» REQUIRED WORK
From the listing below, set down exactly the lines between the one holding "(** ** Round trip *)" and the one holding "Lemma paddedValues_cons n", inclusive. No other line is wanted.
= = = = =
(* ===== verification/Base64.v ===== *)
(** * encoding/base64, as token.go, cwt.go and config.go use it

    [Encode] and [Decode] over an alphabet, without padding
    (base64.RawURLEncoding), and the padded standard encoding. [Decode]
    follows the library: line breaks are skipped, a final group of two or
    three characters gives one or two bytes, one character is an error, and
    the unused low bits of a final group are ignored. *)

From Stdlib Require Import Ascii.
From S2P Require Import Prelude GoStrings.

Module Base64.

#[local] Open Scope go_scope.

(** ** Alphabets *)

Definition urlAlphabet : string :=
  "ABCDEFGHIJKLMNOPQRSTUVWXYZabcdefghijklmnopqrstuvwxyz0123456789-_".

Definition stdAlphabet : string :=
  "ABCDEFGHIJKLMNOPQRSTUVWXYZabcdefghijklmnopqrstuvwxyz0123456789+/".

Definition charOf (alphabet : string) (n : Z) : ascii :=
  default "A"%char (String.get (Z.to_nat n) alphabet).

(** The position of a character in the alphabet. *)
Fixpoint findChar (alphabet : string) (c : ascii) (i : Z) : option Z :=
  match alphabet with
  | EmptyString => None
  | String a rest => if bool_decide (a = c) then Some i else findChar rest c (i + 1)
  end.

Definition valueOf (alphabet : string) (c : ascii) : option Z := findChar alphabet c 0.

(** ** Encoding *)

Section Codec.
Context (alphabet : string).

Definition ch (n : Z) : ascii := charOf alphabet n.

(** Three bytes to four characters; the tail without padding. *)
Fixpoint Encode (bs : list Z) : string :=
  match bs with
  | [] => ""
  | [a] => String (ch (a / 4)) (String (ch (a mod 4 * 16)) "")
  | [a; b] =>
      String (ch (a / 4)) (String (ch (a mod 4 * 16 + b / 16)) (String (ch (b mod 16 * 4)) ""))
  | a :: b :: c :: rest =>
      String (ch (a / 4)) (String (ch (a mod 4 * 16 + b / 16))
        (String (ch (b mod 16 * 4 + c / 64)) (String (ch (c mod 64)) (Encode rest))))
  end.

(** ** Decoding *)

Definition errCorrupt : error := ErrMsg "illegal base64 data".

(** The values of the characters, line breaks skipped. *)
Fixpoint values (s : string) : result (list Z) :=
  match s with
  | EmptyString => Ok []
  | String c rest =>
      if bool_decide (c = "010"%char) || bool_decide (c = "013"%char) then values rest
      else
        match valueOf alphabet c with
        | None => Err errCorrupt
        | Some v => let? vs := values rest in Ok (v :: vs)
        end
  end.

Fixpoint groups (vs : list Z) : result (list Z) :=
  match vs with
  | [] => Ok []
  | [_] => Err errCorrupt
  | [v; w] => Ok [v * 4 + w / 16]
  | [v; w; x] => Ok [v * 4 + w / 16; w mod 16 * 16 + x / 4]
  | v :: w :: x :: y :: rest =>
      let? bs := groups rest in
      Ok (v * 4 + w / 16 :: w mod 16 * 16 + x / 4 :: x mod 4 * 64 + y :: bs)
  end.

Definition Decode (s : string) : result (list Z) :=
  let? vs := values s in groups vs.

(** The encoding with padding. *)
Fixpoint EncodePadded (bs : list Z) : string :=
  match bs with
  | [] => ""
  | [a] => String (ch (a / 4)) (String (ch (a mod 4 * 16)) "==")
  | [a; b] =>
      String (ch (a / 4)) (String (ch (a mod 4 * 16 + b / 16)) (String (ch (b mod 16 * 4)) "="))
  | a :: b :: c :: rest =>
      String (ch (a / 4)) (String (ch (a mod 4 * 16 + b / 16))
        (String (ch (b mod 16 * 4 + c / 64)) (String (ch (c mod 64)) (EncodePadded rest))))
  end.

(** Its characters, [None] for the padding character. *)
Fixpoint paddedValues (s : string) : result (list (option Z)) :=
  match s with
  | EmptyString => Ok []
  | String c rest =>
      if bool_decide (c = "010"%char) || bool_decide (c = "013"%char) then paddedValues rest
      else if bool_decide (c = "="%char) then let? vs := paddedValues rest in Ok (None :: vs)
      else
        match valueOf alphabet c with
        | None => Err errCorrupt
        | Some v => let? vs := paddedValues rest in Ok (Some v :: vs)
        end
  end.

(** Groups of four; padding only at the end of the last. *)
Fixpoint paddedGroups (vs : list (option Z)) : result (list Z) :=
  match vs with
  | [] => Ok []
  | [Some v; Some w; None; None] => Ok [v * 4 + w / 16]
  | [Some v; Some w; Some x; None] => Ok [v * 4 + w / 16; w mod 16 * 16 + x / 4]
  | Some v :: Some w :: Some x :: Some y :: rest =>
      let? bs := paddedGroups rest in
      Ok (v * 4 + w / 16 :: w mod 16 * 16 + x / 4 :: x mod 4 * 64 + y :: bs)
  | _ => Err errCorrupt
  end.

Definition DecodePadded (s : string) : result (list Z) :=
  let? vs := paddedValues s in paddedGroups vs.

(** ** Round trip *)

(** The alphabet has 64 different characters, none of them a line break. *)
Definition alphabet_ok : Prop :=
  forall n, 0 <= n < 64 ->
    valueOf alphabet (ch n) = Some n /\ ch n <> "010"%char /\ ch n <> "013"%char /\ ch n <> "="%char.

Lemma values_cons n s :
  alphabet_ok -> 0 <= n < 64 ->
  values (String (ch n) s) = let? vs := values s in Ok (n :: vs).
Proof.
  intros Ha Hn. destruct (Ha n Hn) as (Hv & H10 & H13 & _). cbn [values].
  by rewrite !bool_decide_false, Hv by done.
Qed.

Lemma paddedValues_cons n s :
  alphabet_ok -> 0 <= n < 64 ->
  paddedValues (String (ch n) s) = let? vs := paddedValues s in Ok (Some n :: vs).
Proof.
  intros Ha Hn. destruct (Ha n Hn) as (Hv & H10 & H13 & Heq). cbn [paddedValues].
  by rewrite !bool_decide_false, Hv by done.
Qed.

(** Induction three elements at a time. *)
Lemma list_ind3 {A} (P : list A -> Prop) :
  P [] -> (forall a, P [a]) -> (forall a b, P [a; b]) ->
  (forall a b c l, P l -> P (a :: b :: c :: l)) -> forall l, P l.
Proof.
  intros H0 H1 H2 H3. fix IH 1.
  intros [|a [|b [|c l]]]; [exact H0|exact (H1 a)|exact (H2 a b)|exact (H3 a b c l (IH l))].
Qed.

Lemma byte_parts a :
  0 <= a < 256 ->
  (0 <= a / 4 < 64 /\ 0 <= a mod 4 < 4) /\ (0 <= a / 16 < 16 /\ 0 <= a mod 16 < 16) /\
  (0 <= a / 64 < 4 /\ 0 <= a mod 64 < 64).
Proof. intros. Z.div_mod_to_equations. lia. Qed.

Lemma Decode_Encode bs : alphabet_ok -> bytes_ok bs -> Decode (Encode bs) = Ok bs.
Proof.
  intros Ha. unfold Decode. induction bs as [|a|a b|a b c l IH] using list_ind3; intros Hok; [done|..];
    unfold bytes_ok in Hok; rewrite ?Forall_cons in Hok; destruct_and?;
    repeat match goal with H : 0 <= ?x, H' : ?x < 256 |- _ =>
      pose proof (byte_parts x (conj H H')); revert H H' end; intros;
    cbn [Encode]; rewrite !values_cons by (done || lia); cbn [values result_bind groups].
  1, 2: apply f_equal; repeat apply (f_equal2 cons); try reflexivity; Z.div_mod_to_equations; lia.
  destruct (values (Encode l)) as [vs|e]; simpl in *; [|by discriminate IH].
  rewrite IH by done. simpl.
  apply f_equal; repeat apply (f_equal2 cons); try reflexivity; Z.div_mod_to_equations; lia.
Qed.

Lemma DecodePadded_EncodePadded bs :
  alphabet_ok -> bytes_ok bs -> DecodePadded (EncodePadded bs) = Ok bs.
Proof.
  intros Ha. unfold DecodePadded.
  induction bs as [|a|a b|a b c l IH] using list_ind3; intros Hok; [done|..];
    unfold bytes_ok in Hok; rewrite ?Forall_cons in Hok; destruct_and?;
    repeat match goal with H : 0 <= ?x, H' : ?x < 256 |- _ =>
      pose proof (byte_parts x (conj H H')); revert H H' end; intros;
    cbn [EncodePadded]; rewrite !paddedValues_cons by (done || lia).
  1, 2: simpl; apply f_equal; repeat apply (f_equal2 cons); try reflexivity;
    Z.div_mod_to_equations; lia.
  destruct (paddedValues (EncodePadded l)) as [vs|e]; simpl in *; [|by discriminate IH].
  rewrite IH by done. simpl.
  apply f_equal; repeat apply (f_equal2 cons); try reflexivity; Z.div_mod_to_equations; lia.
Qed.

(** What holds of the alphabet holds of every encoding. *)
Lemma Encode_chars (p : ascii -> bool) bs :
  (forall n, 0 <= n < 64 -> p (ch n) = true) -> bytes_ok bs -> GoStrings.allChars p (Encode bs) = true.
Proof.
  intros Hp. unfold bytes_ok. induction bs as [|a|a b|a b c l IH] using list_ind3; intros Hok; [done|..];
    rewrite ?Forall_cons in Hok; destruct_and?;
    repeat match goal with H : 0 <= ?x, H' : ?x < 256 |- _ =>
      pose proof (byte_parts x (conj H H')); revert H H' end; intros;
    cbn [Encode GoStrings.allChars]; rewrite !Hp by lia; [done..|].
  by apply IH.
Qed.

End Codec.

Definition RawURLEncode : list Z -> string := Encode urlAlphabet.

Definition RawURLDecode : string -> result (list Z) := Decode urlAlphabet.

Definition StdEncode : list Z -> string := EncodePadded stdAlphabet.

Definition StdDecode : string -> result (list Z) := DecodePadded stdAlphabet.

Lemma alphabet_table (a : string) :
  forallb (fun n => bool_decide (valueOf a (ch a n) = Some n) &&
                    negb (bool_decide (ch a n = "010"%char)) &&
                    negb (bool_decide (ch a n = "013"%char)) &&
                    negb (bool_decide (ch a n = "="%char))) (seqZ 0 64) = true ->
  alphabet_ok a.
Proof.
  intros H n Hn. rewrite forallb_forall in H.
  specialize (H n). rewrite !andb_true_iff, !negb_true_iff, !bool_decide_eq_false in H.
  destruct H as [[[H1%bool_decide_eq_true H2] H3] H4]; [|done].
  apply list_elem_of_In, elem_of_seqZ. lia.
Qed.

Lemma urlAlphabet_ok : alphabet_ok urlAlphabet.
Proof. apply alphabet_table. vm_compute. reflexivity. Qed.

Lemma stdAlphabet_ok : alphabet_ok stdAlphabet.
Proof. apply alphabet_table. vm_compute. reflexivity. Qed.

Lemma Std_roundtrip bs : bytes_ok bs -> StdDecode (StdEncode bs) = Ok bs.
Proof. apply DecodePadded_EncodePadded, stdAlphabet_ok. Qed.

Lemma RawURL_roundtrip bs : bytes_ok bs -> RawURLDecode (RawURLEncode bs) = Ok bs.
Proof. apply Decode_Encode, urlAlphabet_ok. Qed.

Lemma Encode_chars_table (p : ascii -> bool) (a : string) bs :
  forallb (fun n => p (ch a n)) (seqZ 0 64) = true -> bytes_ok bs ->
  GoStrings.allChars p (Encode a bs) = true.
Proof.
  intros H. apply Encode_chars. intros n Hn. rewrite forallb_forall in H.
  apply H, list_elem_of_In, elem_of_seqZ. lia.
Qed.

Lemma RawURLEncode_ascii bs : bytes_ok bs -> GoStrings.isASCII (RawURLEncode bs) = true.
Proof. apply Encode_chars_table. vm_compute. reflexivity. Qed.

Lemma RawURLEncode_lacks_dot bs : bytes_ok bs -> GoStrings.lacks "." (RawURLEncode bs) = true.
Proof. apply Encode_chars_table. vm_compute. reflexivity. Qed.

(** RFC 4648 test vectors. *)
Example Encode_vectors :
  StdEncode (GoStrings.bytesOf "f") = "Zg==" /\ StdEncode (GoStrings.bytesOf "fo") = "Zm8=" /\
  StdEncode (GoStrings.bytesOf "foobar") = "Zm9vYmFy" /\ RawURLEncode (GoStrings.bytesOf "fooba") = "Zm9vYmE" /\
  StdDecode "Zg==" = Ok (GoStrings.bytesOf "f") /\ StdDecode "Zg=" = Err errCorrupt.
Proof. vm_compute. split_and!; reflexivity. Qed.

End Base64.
= = = = =
» EXERCISE OUTPUT
(** ** Round trip *)

(** The alphabet has 64 different characters, none of them a line break. *)
Definition alphabet_ok : Prop :=
  forall n, 0 <= n < 64 ->
    valueOf alphabet (ch n) = Some n /\ ch n <> "010"%char /\ ch n <> "013"%char /\ ch n <> "="%char.

Lemma values_cons n s :
  alphabet_ok -> 0 <= n < 64 ->
  values (String (ch n) s) = let? vs := values s in Ok (n :: vs).
Proof.
  intros Ha Hn. destruct (Ha n Hn) as (Hv & H10 & H13 & _). cbn [values].
  by rewrite !bool_decide_false, Hv by done.
Qed.

Lemma paddedValues_cons n s :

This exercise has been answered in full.